**Work item**: Write out, unaltered, each line from the top of the records below down to the line where "eapply Forall_impl; [exact Hscan|]. simpl." appears, that line included.

Saved data entries
━━━━

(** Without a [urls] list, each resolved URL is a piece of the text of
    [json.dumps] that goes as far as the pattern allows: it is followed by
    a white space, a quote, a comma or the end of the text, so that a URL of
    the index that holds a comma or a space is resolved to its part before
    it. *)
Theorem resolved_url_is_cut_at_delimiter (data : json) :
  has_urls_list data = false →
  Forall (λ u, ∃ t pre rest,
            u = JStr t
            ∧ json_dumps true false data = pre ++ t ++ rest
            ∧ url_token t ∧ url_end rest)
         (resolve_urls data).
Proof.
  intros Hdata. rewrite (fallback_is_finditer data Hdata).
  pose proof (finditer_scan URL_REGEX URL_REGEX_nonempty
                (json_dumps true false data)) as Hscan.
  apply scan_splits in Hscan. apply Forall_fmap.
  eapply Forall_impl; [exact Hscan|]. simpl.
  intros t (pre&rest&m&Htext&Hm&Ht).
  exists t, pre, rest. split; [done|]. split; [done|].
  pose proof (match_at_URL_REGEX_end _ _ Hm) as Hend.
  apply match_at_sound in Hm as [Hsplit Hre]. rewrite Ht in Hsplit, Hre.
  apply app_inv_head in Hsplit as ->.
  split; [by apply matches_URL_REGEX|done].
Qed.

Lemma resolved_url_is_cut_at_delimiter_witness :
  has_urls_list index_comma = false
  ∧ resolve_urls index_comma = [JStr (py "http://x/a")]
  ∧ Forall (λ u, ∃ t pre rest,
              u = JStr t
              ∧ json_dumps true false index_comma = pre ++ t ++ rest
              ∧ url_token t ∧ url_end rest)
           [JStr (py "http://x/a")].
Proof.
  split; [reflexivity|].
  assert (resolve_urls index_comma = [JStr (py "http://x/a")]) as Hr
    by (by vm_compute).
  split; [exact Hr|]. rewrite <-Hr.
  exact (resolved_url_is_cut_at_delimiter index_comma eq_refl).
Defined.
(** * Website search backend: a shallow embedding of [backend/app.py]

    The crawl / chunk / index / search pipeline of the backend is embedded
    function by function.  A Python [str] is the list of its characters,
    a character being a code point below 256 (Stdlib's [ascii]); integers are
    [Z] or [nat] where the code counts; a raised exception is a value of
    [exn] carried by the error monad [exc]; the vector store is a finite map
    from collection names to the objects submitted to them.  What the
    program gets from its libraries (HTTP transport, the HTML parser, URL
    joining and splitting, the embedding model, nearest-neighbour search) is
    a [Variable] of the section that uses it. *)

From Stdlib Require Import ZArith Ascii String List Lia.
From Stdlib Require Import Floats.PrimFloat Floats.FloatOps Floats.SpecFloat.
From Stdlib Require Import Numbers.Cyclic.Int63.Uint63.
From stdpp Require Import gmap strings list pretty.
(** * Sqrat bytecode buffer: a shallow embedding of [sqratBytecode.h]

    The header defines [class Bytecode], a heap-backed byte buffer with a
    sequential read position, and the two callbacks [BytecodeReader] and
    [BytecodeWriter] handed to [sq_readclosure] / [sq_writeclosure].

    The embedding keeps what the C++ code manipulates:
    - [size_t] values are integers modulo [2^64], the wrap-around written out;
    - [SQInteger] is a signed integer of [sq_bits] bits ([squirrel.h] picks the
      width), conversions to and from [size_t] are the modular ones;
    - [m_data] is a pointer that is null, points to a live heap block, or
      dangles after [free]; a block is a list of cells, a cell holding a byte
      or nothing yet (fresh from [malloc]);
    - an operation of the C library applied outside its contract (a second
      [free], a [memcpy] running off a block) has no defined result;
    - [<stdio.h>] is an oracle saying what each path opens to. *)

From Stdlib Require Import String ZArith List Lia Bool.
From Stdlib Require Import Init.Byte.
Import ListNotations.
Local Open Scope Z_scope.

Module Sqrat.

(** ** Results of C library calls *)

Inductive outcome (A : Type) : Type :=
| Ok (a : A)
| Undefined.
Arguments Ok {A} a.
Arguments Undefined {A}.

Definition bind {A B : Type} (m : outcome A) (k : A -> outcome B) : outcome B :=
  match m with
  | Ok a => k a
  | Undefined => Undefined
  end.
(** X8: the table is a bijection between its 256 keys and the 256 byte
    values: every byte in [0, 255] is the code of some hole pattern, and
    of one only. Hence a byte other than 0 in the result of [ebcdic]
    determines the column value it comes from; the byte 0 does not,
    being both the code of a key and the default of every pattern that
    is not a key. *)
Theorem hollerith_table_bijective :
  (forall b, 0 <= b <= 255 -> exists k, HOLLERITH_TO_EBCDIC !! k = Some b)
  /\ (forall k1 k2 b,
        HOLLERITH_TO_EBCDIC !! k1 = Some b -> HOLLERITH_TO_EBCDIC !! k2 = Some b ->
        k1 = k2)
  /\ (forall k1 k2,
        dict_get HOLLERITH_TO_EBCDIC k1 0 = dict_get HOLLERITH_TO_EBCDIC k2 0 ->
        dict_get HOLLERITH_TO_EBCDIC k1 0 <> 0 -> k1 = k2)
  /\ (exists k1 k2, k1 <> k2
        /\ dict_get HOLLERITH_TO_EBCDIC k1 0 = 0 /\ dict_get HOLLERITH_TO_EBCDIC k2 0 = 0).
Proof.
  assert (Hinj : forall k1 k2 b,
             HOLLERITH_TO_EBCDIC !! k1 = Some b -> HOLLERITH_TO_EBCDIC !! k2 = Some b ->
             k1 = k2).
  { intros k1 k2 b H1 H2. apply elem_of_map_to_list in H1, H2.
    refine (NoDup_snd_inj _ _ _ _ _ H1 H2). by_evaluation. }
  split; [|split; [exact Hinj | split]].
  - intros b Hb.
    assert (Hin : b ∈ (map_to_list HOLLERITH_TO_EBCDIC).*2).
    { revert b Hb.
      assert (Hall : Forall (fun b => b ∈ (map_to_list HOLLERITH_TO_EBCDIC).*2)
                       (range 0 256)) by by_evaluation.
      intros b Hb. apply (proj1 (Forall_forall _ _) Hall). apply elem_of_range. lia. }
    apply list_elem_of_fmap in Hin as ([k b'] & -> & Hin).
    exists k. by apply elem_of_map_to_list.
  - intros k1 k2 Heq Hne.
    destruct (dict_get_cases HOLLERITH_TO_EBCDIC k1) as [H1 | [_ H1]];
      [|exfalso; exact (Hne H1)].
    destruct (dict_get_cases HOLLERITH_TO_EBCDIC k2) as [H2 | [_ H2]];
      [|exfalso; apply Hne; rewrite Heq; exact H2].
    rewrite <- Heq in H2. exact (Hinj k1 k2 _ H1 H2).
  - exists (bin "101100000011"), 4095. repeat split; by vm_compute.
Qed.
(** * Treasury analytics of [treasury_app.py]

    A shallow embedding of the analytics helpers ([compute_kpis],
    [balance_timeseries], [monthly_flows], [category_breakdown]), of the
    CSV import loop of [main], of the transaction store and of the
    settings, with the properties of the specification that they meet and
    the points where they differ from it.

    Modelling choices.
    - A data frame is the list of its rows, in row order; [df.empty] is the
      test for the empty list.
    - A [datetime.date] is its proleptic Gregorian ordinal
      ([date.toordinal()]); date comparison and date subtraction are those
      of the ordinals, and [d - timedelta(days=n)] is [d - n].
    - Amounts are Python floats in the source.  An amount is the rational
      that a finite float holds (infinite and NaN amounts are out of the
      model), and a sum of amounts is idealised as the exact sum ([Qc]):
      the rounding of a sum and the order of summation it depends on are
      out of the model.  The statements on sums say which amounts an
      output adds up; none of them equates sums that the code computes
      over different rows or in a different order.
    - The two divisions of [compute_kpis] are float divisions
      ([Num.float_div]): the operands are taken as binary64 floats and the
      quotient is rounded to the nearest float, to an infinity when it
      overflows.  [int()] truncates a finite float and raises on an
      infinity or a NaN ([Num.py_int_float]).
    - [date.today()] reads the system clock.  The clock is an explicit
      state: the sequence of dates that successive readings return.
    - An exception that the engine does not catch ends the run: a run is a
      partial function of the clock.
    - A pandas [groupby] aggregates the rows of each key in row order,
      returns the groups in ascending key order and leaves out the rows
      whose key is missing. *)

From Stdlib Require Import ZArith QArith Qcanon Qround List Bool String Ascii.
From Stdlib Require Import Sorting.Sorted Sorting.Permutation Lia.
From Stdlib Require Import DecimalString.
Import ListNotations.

━━━━

**Answer to this problem**:
(** Without a [urls] list, each resolved URL is a piece of the text of
    [json.dumps] that goes as far as the pattern allows: it is followed by
    a white space, a quote, a comma or the end of the text, so that a URL of
    the index that holds a comma or a space is resolved to its part before
    it. *)
Theorem resolved_url_is_cut_at_delimiter (data : json) :
  has_urls_list data = false →
  Forall (λ u, ∃ t pre rest,
            u = JStr t
            ∧ json_dumps true false data = pre ++ t ++ rest
            ∧ url_token t ∧ url_end rest)
         (resolve_urls data).
Proof.
  intros Hdata. rewrite (fallback_is_finditer data Hdata).
  pose proof (finditer_scan URL_REGEX URL_REGEX_nonempty
                (json_dumps true false data)) as Hscan.
  apply scan_splits in Hscan. apply Forall_fmap.
  eapply Forall_impl; [exact Hscan|]. simpl.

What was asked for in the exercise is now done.